Table of Contents
- 1 Where is the shadow zone located?
- 2 Why is there ap wave shadow zone?
- 3 What does the shadow zone reveal about the state of matter in Earth’s interior?
- 4 What does S wave shadow zone indicate?
- 5 Can S-waves pass through the stiffer mantle?
- 6 Why do P waves occur on the other side of the Earth and S-waves do not?
- 7 Which pressure can be found in the stiffer mantle?
- 8 Which is the best definition of a shadow zone?
- 9 Where is the Shadow Zone of an earthquake?
Where is the shadow zone located?
The shadow zone is the area of the earth from angular distances of 104 to 140 degrees from a given earthquake that does not receive any direct P waves. The shadow zone results from S waves being stopped entirely by the liquid core and P waves being bent (refracted) by the liquid core.
Why is there ap wave shadow zone?
P waves do travel through liquids, so they can make it through the liquid part of the core. Because of the refraction that takes place at the CMB, waves that travel through the core are bent away from the surface, and this creates a P wave shadow zone on either side, from 103° to 150°.
What does the shadow zone reveal about the state of matter in Earth’s interior?
Seismic shadow zones have taught us much about the inside of the earth. This shows how P waves travel through solids and liquids, but S waves are stopped by the liquid outer core. The wave properties of light are used as an analogy to help us understand seismic-wave behavior.
Which shadow zone is larger?
P-wave shadow zone
the P-wave shadow zone is larger than the S-wave shadow zone.
What is difference between P and S-waves?
Body waves are the waves that can travel through the layers of the earth….Difference between s waves and p waves.
|P waves||S waves|
|The first wave to hit seismographs||Second waves to hit seismographs|
|They are compression waves||They are shear waves|
|Can move through solids and liquids||Can only move through solids|
What does S wave shadow zone indicate?
The S wave shadow zone is the area of the Earth’s surface where S waves are not detected following an earthquake. This shadow zone has led geologists to a model of the Earth with a solid mantle and a liquid core. Geologists have been able to calculate the size of the liquid core from these measurements.
Can S-waves pass through the stiffer mantle?
S-waves can travel only through solids, because only solids have rigidity. Because the earth’s mantle becomes more rigid as its depth below the asthenosphere increases, S-waves travel faster as they go deeper in the mantle.
Why do P waves occur on the other side of the Earth and S-waves do not?
P-waves are compression waves that apply a force in the direction of propagation. As the interior of the Earth is almost incompressible, P-waves transmit their energy quite easily through the medium and thus travel quickly. The energy is thus less easily transmitted through the medium, and S-waves are slower.
How do P waves and S waves move?
P waves can travel through solids, liquids, and even gases. S waves shake the ground in a shearing, or crosswise, motion that is perpendicular to the direction of travel. These are the shake waves that move the ground up and down or from side to side.
Why do P-waves occur on the other side of the Earth and S waves do not?
Which pressure can be found in the stiffer mantle?
Which combination of temperature and pressure is inferred to occur within Earth’s stiffer mantle? 3,500 degrees C and 0.4 million atmospheres.
Which is the best definition of a shadow zone?
Seismic Shadow Zones: P wave. The shadow zone is the area of the earth from angular distances of 104 to 140 degrees from a given earthquake that does not receive any direct P waves.

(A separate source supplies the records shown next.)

(** * haproxyctl: the typed statistics model (cmd/haproxyctl/models.go)

    A shallow embedding of [models.go] and of the library functions it
    calls, followed by the properties of the specification that concern
    them.

    Go strings are byte sequences: they are modelled as [string], whose
    characters are bytes.  Go's [uint64] and [int64] are modelled as [Z]
    with the wrap-around written out ([u64], [i64]).  Go's [float64] is the
    IEEE-754 binary64 format of [SpecFloat]. *)

From Stdlib Require Import ZArith String Ascii List Bool Lia SpecFloat.
Import ListNotations.

Local Open Scope string_scope.
Local Open Scope Z_scope.

(** ** Machine integers, bytes and errors *)

Definition u64 (z : Z) : Z := z mod 2 ^ 64.
Definition i64 (z : Z) : Z := (z + 2 ^ 63) mod 2 ^ 64 - 2 ^ 63.

Definition byte (c : ascii) : Z := Z.of_N (N_of_ascii c).

Definition isDigit (c : ascii) : bool := (48 <=? byte c) && (byte c <=? 57).

Definition ascii_eqb (a b : ascii) : bool := Ascii.eqb a b.

(** Go's [error] values that the modelled code can return.  The message
    text of the library errors is kept as data (the offending input), not
    formatted. *)
Inductive error : Type :=
| ErrInvalidDuration (orig : string)
| ErrMissingUnit (orig : string)
| ErrUnknownUnit (u orig : string)
| ErrSyntax (fn num : string)
| ErrRange (fn num : string)
| ErrUseLastResponse
| ErrOther (msg : string).

(** ** float64 *)

Definition float64 : Type := spec_float.

Definition f64_of_uint64 (n : Z) : float64 := binary_normalize 53 1024 n 0 false.
Definition f64_mul : float64 -> float64 -> float64 := SFmul 53 1024.
Definition f64_div : float64 -> float64 -> float64 := SFdiv 53 1024.

(** The conversion [uint64(x)] truncates towards zero.  Outside
    [0, 2^64) Go leaves the result to the implementation; the model
    returns [2^63] there, as amd64 does. *)
Definition uint64_of_f64 (x : float64) : Z :=
  match x with
  | S754_zero _ => 0
  | S754_finite false m e =>
      let t := Z.shiftl (Zpos m) e in
      if t <? 2 ^ 64 then t else 2 ^ 63
  | S754_finite true m e =>
      if Z.shiftl (Zpos m) e =? 0 then 0 else 2 ^ 63
  | _ => 2 ^ 63
  end.

(** ** Package [time] of the Go standard library *)

Module time.

(** [type Duration int64]: a count of nanoseconds. *)
Definition Duration : Type := Z.

Definition Nanosecond : Z := 1.
Definition Microsecond : Z := 1000 * Nanosecond.
Definition Millisecond : Z := 1000 * Microsecond.
Definition Second : Z := 1000 * Millisecond.
Definition Minute : Z := 60 * Second.
Definition Hour : Z := 60 * Minute.

(** The two spellings of the micro sign, as UTF-8 bytes. *)
Definition micro_sign : string :=
  String (ascii_of_nat 194) (String (ascii_of_nat 181) EmptyString).
Definition greek_mu : string :=
  String (ascii_of_nat 206) (String (ascii_of_nat 188) EmptyString).

Definition unitMap (u : string) : option Z :=
  if String.eqb u "ns" then Some Nanosecond
  else if String.eqb u "us" then Some Microsecond
  else if String.eqb u (micro_sign ++ "s") then Some Microsecond
  else if String.eqb u (greek_mu ++ "s") then Some Microsecond
  else if String.eqb u "ms" then Some Millisecond
  else if String.eqb u "s" then Some Second
  else if String.eqb u "m" then Some Minute
  else if String.eqb u "h" then Some Hour
  else None.

(** [leadingInt] consumes the leading [[0-9]*] of [s]; [None] is
    [errLeadingInt] (overflow). *)
Fixpoint leadingInt_from (x : Z) (s : string) : option (Z * string) :=
  match s with
  | EmptyString => Some (x, s)
  | String c rest =>
      if negb (isDigit c) then Some (x, s)
      else if x >? 2 ^ 63 / 10 then None
      else
        let x' := u64 (x * 10 + byte c - 48) in
        if x' >? 2 ^ 63 then None else leadingInt_from x' rest
  end.

Definition leadingInt (s : string) : option (Z * string) := leadingInt_from 0 s.

(** [leadingFraction] consumes the leading [[0-9]*] of [s]; on overflow it
    stops accumulating precision. *)
Fixpoint leadingFraction_from (x : Z) (scale : float64) (overflow : bool)
    (s : string) : Z * float64 * string :=
  match s with
  | EmptyString => (x, scale, s)
  | String c rest =>
      if negb (isDigit c) then (x, scale, s)
      else if overflow then leadingFraction_from x scale overflow rest
      else if x >? (2 ^ 63 - 1) / 10 then leadingFraction_from x scale true rest
      else
        let y := u64 (x * 10 + byte c - 48) in
        if y >? 2 ^ 63 then leadingFraction_from x scale true rest
        else leadingFraction_from y (f64_mul scale (f64_of_uint64 10)) false rest
  end.

Definition leadingFraction (s : string) : Z * float64 * string :=
  leadingFraction_from 0 (f64_of_uint64 1) false s.

(** The unit is the longest prefix without ['.'] and digits. *)
Fixpoint span_unit (s : string) : string * string :=
  match s with
  | EmptyString => (EmptyString, EmptyString)
  | String c rest =>
      if ascii_eqb c "."%char || isDigit c then (EmptyString, s)
      else let '(u, r) := span_unit rest in (String c u, r)
  end.

(** One turn of the loop [for s != ""] of [ParseDuration]: a number, an
    optional fraction and a unit.  It returns the value of the term in
    nanoseconds and the rest of the input. *)
Definition parse_term (orig s : string) : error + Z * string :=
  match s with
  | EmptyString => inl (ErrInvalidDuration orig)
  | String c0 _ =>
      if negb (ascii_eqb c0 "."%char || isDigit c0) then inl (ErrInvalidDuration orig)
      else
        match leadingInt s with
        | None => inl (ErrInvalidDuration orig)
        | Some (v, s1) =>
            let pre := negb (String.length s =? String.length s1)%nat in
            let '(f, scale, s2, post) :=
              match s1 with
              | String c1 s1' =>
                  if ascii_eqb c1 "."%char then
                    let '(f, scale, s2) := leadingFraction s1' in
                    (f, scale, s2, negb (String.length s1' =? String.length s2)%nat)
                  else (0, f64_of_uint64 1, s1, false)
              | EmptyString => (0, f64_of_uint64 1, s1, false)
              end in
            if negb pre && negb post then inl (ErrInvalidDuration orig)
            else
              let '(u, s3) := span_unit s2 in
              match u with
              | EmptyString => inl (ErrMissingUnit orig)
              | _ =>
                  match unitMap u with
                  | None => inl (ErrUnknownUnit u orig)
                  | Some unit =>
                      if v >? 2 ^ 63 / unit then inl (ErrInvalidDuration orig)
                      else
                        let v1 := u64 (v * unit) in
                        if f >? 0 then
                          let v2 :=
                            u64 (v1 + uint64_of_f64
                                        (f64_mul (f64_of_uint64 f)
                                           (f64_div (f64_of_uint64 unit) scale))) in
                          if v2 >? 2 ^ 63 then inl (ErrInvalidDuration orig)
                          else inr (v2, s3)
                        else inr (v1, s3)
                  end
              end
        end
  end.

(** The loop itself.  Every turn consumes at least one byte, so
    [String.length s] turns are enough ([parse_terms_fuel] below) and
    the [O] branch is never reached from [ParseDuration]. *)
Fixpoint parse_terms (fuel : nat) (orig : string) (d : Z) (s : string) : error + Z :=
  match s with
  | EmptyString => inr d
  | _ =>
      match fuel with
      | O => inl (ErrInvalidDuration orig)
      | S fuel' =>
          match parse_term orig s with
          | inl e => inl e
          | inr (v, rest) =>
              let d' := u64 (d + v) in
              if d' >? 2 ^ 63 then inl (ErrInvalidDuration orig)
              else parse_terms fuel' orig d' rest
          end
      end
  end.

(** [func ParseDuration(s string) (Duration, error)].  On error Go
    returns the duration [0] with the error. *)
Definition ParseDuration (s : string) : Duration * option error :=
  let orig := s in
  let '(neg, s) :=
    match s with
    | String c rest =>
        if ascii_eqb c "-"%char || ascii_eqb c "+"%char
        then (ascii_eqb c "-"%char, rest) else (false, s)
    | EmptyString => (false, s)
    end in
  if String.eqb s "0" then (0, None)
  else if String.eqb s "" then (0, Some (ErrInvalidDuration orig))
  else
    match parse_terms (String.length s) orig 0 s with
    | inl e => (0, Some e)
    | inr d =>
        if neg then (i64 (- i64 d), None)
        else if d >? 2 ^ 63 - 1 then (0, Some (ErrInvalidDuration orig))
        else (i64 d, None)
    end.

(** [fmtFrac] writes the fraction of [v / 10^prec] in front of [buf],
    without trailing zeros, and returns [v / 10^prec]. *)
Fixpoint fmtFrac_loop (prec : nat) (buf : string) (v : Z) (print : bool)
  : string * Z * bool :=
  match prec with
  | O => (buf, v, print)
  | S prec' =>
      let digit := v mod 10 in
      let print := print || negb (digit =? 0) in
      let buf := if print then String (ascii_of_N (Z.to_N (digit + 48))) buf else buf in
      fmtFrac_loop prec' buf (v / 10) print
  end.

Definition fmtFrac (buf : string) (v : Z) (prec : nat) : string * Z :=
  let '(buf, v, print) := fmtFrac_loop prec buf v false in
  (if print then String "."%char buf else buf, v).

(** [fmtInt] writes [v] in front of [buf].  A uint64 has at most twenty
    decimal digits. *)
Fixpoint fmtInt_loop (fuel : nat) (buf : string) (v : Z) : string :=
  match fuel with
  | O => buf
  | S fuel' =>
      if v >? 0
      then fmtInt_loop fuel' (String (ascii_of_N (Z.to_N (v mod 10 + 48))) buf) (v / 10)
      else buf
  end.

Definition fmtInt (buf : string) (v : Z) : string :=
  if v =? 0 then String "0"%char buf else fmtInt_loop 20 buf v.

(** [func (d Duration) String() string]. *)
Definition Duration_String (d : Duration) : string :=
  let u := u64 d in
  let neg := d <? 0 in
  let u := if neg then u64 (- u) else u in
  let body :=
    if u <? Second then
      let buf := "s" in
      if u =? 0 then "0s"
      else if u <? Microsecond then
        let '(buf, u) := fmtFrac (String "n"%char buf) u 0 in fmtInt buf u
      else if u <? Millisecond then
        let '(buf, u) := fmtFrac (micro_sign ++ buf) u 3 in fmtInt buf u
      else
        let '(buf, u) := fmtFrac (String "m"%char buf) u 6 in fmtInt buf u
    else
      let '(buf, u) := fmtFrac "s" u 9 in
      let buf := fmtInt buf (u mod 60) in
      let u := u / 60 in
      if u >? 0 then
        let buf := fmtInt (String "m"%char buf) (u mod 60) in
        let u := u / 60 in
        if u >? 0 then fmtInt (String "h"%char buf) u else buf
      else buf in
  if neg then String "-"%char body else body.

End time.

(** ** Package [strings] of the Go standard library *)

Module strings.

(** [trimRightByte]: what [TrimRight] does for a cutset of one ASCII
    byte. *)
Fixpoint trimRightByte (s : string) (c : ascii) : string :=
  match s with
  | EmptyString => EmptyString
  | String a rest =>
      match trimRightByte rest c with
      | EmptyString => if ascii_eqb a c then EmptyString else String a EmptyString
      | rest' => String a rest'
      end
  end.

Fixpoint contains_byte (cutset : string) (a : ascii) : bool :=
  match cutset with
  | EmptyString => false
  | String c cutset' => ascii_eqb a c || contains_byte cutset' a
  end.

Fixpoint trimRightASCII (s cutset : string) : string :=
  match s with
  | EmptyString => EmptyString
  | String a rest =>
      match trimRightASCII rest cutset with
      | EmptyString =>
          if contains_byte cutset a then EmptyString else String a EmptyString
      | rest' => String a rest'
      end
  end.

(** [func TrimRight(s, cutset string) string], for a cutset of ASCII
    bytes (the only use in [models.go] has the cutset ["/"]). *)
Definition TrimRight (s cutset : string) : string :=
  match s, cutset with
  | EmptyString, _ => s
  | _, EmptyString => s
  | _, String c EmptyString => trimRightByte s c
  | _, _ => trimRightASCII s cutset
  end.

Fixpoint rev_append (s acc : string) : string :=
  match s with
  | EmptyString => acc
  | String a rest => rev_append rest (String a acc)
  end.

Definition rev (s : string) : string := rev_append s EmptyString.

Definition bytes (l : list nat) : string :=
  fold_right (fun n s => String (ascii_of_nat n) s) EmptyString l.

Where is the Shadow Zone of an earthquake?
A seismic shadow zone is an area of the Earth’s surface where seismographs can only barely detect an earthquake after its seismic waves have passed through the Earth.
When was the Shadow Zone of the Earth discovered?
Through measuring how P and S waves travel through the earth and out the other side, a seismic wave shadow zone was discovered in about 1910. From the lack of S waves and a great slowing of the P wave velocity (by about 40%) it was deduced that the outer core is made of liquid. The shadow zone also defined the diameter of the core.
How are S waves stopped in the Shadow Zone?
The different phases show how the initial P wave changes when encountering boundaries in the Earth. The shadow zone results from S waves being stopped entirely by the liquid core. Three different S-wave phases show how the initial S wave is stopped (damped), or how it changes when encountering boundaries in the Earth.